[Dataset entries]

(* ===== verification/FrameSafe.v ===== *)
(** * Every opcode keeps the frame well formed

    Whatever the contents of a frame, an opcode that does not fail an assertion
    leaves the index of the stack inside it, as many tags as elements, and the
    sizes of the stack and of the locals as they were. *)
From stdpp Require Import strings.
From S2P Require Import Prelude Floats Frame FrameOk Opcodes OpcodesOk StackOk.

Definition frame_ok (f : StackFrame) : Prop :=
  length (refs (stack f)) = length (data (stack f)) /\ -1 <= index (stack f) < size (stack f) /\ locals_ok (locals f).

Definition same_shape (f f' : StackFrame) : Prop :=
  size (stack f') = size (stack f) /\ varNum (locals f') = varNum (locals f).

#[export] Instance same_shape_preorder : PreOrder same_shape.
Proof. split; [done|]. intros f g h [? ?] [? ?]. split; congruence. Qed.

Definition keeps {A} (m : Op A) : Prop :=
  forall f f' a, m f = Some (f', a) -> frame_ok f -> frame_ok f' /\ same_shape f f'.

Lemma keeps_bind {A B} (m : Op A) (k : A -> Op B) : keeps m -> (forall a, keeps (k a)) -> keeps (obind m k).
Proof.
  intros Hm Hk f f' b H Hok. unfold obind in H. destruct (m f) as [[g a]|] eqn:Hg; [|done].
  destruct (Hm f g a Hg Hok) as [Hok' S1]. destruct (Hk a g f' b H Hok') as [? S2]. split; [done|by etrans].
Qed.

Lemma keeps_ret {A} (a : A) : keeps (oret a).
Proof. intros f f' b [= <- <-] ?. by split. Qed.
Lemma keeps_fail {A} : keeps (ofail (A := A)).
Proof. by intros f f' b. Qed.

Lemma keeps_oread {A} (r : StackFrame -> option A) : keeps (oread r).
Proof. intros f f' a H Hok. unfold oread in H. destruct (r f); [|done]. injection H as <- <-. by split. Qed.
Lemma keeps_set_ip i : keeps (set_ip i).
Proof. intros f f' a [= <-] Hok. by split. Qed.
Lemma keeps_add_ip i : keeps (add_ip i).
Proof. intros f f' a [= <-] Hok. by split. Qed.
Lemma keeps_throw e : keeps (interp_throw_exception e).
Proof. intros f f' a [= <-] Hok. by split. Qed.

(** A stack operation keeps the frame if it keeps the stack. *)
Definition keeps_stack (g : Stack -> option Stack) : Prop := forall s s', g s = Some s' ->
  length (refs s) = length (data s) -> -1 <= index s < size s ->
  length (refs s') = length (data s') /\ -1 <= index s' < size s' /\ size s' = size s.

Lemma keeps_on_stack g : keeps_stack g -> keeps (on_stack g).
Proof.
  intros Hg f f' a H (Hl & Hi & Hok). unfold on_stack in H. destruct (g (stack f)) as [s|] eqn:Hs; [|done].
  injection H as <- <-. destruct (Hg _ _ Hs Hl Hi) as (? & [? ?] & ?). by repeat split.
Qed.

Lemma keeps_set_pick off v : keeps_stack (fun s => set_pick s off v).
Proof.
  intros s s' H Hl Hi. unfold set_pick in H. destruct (at_offset s off); [|done]. cbn [mbind option_bind] in H.
  destruct (data s !! n); [|done]. injection H as <-. unfold size in *. simpl. by rewrite length_insert.
Qed.
Lemma keeps_set_ref off v : keeps_stack (fun s => set_ref s off v).
Proof.
  intros s s' H Hl Hi. unfold set_ref in H. destruct (at_offset s off); [|done]. cbn [mbind option_bind] in H.
  destruct (refs s !! n); [|done]. injection H as <-. unfold size in *. simpl. by rewrite length_insert.
Qed.
Lemma keeps_stack_bind g h : keeps_stack g -> keeps_stack h -> keeps_stack (fun s => s ← g s; h s).
Proof.
  intros Hg Hh s s' H Hl Hi. destruct (g s) as [t|] eqn:Ht; [|done].
  destruct (Hg _ _ Ht Hl Hi) as (Hl' & Hi' & <-). by apply Hh.
Qed.
Lemma keeps_setLong idx v : keeps_stack (fun s => setLong s idx v).
Proof.
  unfold setLong. apply (keeps_stack_bind (fun s => set_pick s (idx + s0) v.1) (fun s => set_pick s (idx + s1) v.2));
    apply keeps_set_pick.
Qed.
(** Pushing and popping stay inside for amounts that are not negative. *)
Lemma keeps_push n : 0 <= n -> keeps_stack (fun s => push s n).
Proof.
  intros Hn s s' H Hl Hi. unfold push in H. destruct (Z.ltb_spec (index s + n) (size s)); [|done]. injection H as <-.
  unfold size in *. simpl. lia.
Qed.
Lemma keeps_pop n : 0 <= n -> keeps_stack (fun s => pop s n).
Proof.
  intros Hn s s' H Hl Hi. unfold pop in H. destruct (Z.leb_spec (-1) (index s - n)); [|done]. injection H as <-.
  unfold size in *. simpl. lia.
Qed.

Lemma keeps_set_local id v : keeps (o_set_local id v).
Proof.
  intros f f' a H (Hl & [Hi0 Hi] & Hok). unfold o_set_local, on_locals in H.
  destruct (set_local (locals f) id v) as [l|] eqn:E; [|done]. injection H as <- <-.
  destruct (lookup_set_local _ _ _ _ Hok E 0) as (? & ? & _). by repeat split.
Qed.
Lemma keeps_set_local_ref id v : keeps (o_set_local_ref id v).
Proof.
  intros f f' a H (Hl & [Hi0 Hi] & Hok). unfold o_set_local_ref, on_locals in H.
  destruct (set_local_ref (locals f) id v) as [l|] eqn:E; [|done]. injection H as <- <-.
  destruct (lookup_set_local_ref _ _ _ _ Hok E 0) as (? & ? & _). by repeat split.
Qed.

Lemma keeps_o_read r off : keeps (o_read r off).
Proof. apply keeps_oread. Qed.
Lemma keeps_o_push n : 0 <= n -> keeps (o_push n).
Proof. intros. by apply keeps_on_stack, keeps_push. Qed.
Lemma keeps_o_pop n : 0 <= n -> keeps (o_pop n).
Proof. intros. by apply keeps_on_stack, keeps_pop. Qed.
Lemma keeps_o_set_pick off v : keeps (o_set_pick off v).
Proof. apply keeps_on_stack, keeps_set_pick. Qed.
Lemma keeps_o_set_ref off v : keeps (o_set_ref off v).
Proof. apply keeps_on_stack, keeps_set_ref. Qed.
Lemma keeps_o_setLong idx v : keeps (o_setLong idx v).
Proof. apply keeps_on_stack, keeps_setLong. Qed.

Create HintDb frame_safe.
#[export] Hint Resolve keeps_ret keeps_fail keeps_oread keeps_set_ip keeps_add_ip keeps_throw keeps_set_local
  keeps_set_local_ref keeps_o_read keeps_o_push keeps_o_pop keeps_o_set_pick keeps_o_set_ref keeps_o_setLong : frame_safe.

(** One opcode: its primitives in order. *)
Ltac keeps_op :=
  repeat match goal with
  | |- keeps (obind _ _) => apply keeps_bind; [|intros ?]
  | |- keeps (if ?b then _ else _) => destruct b
  | |- keeps (o_push _) => apply keeps_o_push; lia
  | |- keeps (o_pop _) => apply keeps_o_pop; lia
  | |- keeps (o_pick _) => apply keeps_oread
  | |- keeps (o_ref _) => apply keeps_oread
  | |- keeps (o_getLong _) => apply keeps_oread
  | |- keeps (o_local _) => apply keeps_oread
  | |- keeps (o_local_ref _) => apply keeps_oread
  | |- keeps get_ip => apply keeps_oread
  | |- keeps _ => solve [eauto with frame_safe]
  end.

Lemma keeps_lookup_loop code oldip p deflt key n : forall i, keeps (lookup_loop code oldip p deflt key i n).
Proof. induction n as [|n IH]; intros i; simpl; keeps_op. Qed.
#[export] Hint Resolve keeps_lookup_loop : frame_safe.

(** Unfold an opcode down to its primitives. *)
Ltac head_of t := lazymatch t with ?f _ => head_of f | _ => t end.
Ltac keeps_opcode :=
  repeat (keeps_op; try match goal with |- keeps ?m => let h := head_of m in progress unfold h end).

Lemma keeps_wide code : keeps (dispatch_wide code).
Proof.
  unfold dispatch_wide. apply keeps_bind; [apply keeps_o_read|]. intros op.
  repeat case_match; keeps_opcode.
Qed.
#[export] Hint Resolve keeps_wide : frame_safe.

Lemma dispatch_keeps code EM64T op m : dispatch code EM64T op = Some m -> keeps m.
Proof.
  unfold dispatch. intros H. repeat (case_match; try done).
  all: injection H as <-; keeps_opcode.
Qed.

(** no opcode can leave the stack or the locals of its frame: from any well-formed
    frame, with any values and tags in it, an opcode of the switch that does not
    fail an assertion ends in a well-formed frame with the same sizes. *)
Theorem dispatch_safe code EM64T op m f f' : dispatch code EM64T op = Some m -> frame_ok f -> m f = Some (f', tt) ->
  frame_ok f' /\ same_shape f f'.
Proof. intros Hm Hok H. by apply (dispatch_keeps code EM64T op m Hm f f' tt). Qed.

(** A reference where [pop2] expects a [long]. *)
Definition frame_odd : StackFrame := MkFrame 0 (MkStack [5; 6; 7] [FLAG_OBJECT; FLAG_OBJECT; FLAG_NONE] 1) (Locals_init [1]) None.
Lemma dispatch_safe_witness : frame_ok (MkFrame 1 (MkStack [5; 6; 7] [0; 0; 0] (-1)) (Locals_init [1]) None) /\
  same_shape frame_odd (MkFrame 1 (MkStack [5; 6; 7] [0; 0; 0] (-1)) (Locals_init [1]) None).
Proof.
  apply (dispatch_safe [] true 88 Opcode_POP2 frame_odd); [reflexivity| |vm_compute; reflexivity].
  split; [reflexivity|]. split; [by vm_compute|reflexivity].
Defined.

◆ Exercise details: Beginning at the first line above, repeat exactly until the line containing "length (refs s')", which is included.

◆ Result:
(* ===== verification/FrameSafe.v ===== *)
(** * Every opcode keeps the frame well formed

    Whatever the contents of a frame, an opcode that does not fail an assertion
    leaves the index of the stack inside it, as many tags as elements, and the
    sizes of the stack and of the locals as they were. *)
From stdpp Require Import strings.
From S2P Require Import Prelude Floats Frame FrameOk Opcodes OpcodesOk StackOk.

Definition frame_ok (f : StackFrame) : Prop :=
  length (refs (stack f)) = length (data (stack f)) /\ -1 <= index (stack f) < size (stack f) /\ locals_ok (locals f).

Definition same_shape (f f' : StackFrame) : Prop :=
  size (stack f') = size (stack f) /\ varNum (locals f') = varNum (locals f).

#[export] Instance same_shape_preorder : PreOrder same_shape.
Proof. split; [done|]. intros f g h [? ?] [? ?]. split; congruence. Qed.

Definition keeps {A} (m : Op A) : Prop :=
  forall f f' a, m f = Some (f', a) -> frame_ok f -> frame_ok f' /\ same_shape f f'.

Lemma keeps_bind {A B} (m : Op A) (k : A -> Op B) : keeps m -> (forall a, keeps (k a)) -> keeps (obind m k).
Proof.
  intros Hm Hk f f' b H Hok. unfold obind in H. destruct (m f) as [[g a]|] eqn:Hg; [|done].
  destruct (Hm f g a Hg Hok) as [Hok' S1]. destruct (Hk a g f' b H Hok') as [? S2]. split; [done|by etrans].
Qed.

Lemma keeps_ret {A} (a : A) : keeps (oret a).
Proof. intros f f' b [= <- <-] ?. by split. Qed.
Lemma keeps_fail {A} : keeps (ofail (A := A)).
Proof. by intros f f' b. Qed.

Lemma keeps_oread {A} (r : StackFrame -> option A) : keeps (oread r).
Proof. intros f f' a H Hok. unfold oread in H. destruct (r f); [|done]. injection H as <- <-. by split. Qed.
Lemma keeps_set_ip i : keeps (set_ip i).
Proof. intros f f' a [= <-] Hok. by split. Qed.
Lemma keeps_add_ip i : keeps (add_ip i).
Proof. intros f f' a [= <-] Hok. by split. Qed.
Lemma keeps_throw e : keeps (interp_throw_exception e).
Proof. intros f f' a [= <-] Hok. by split. Qed.

(** A stack operation keeps the frame if it keeps the stack. *)
Definition keeps_stack (g : Stack -> option Stack) : Prop := forall s s', g s = Some s' ->
  length (refs s) = length (data s) -> -1 <= index s < size s ->
  length (refs s') = length (data s') /\ -1 <= index s' < size s' /\ size s' = size s.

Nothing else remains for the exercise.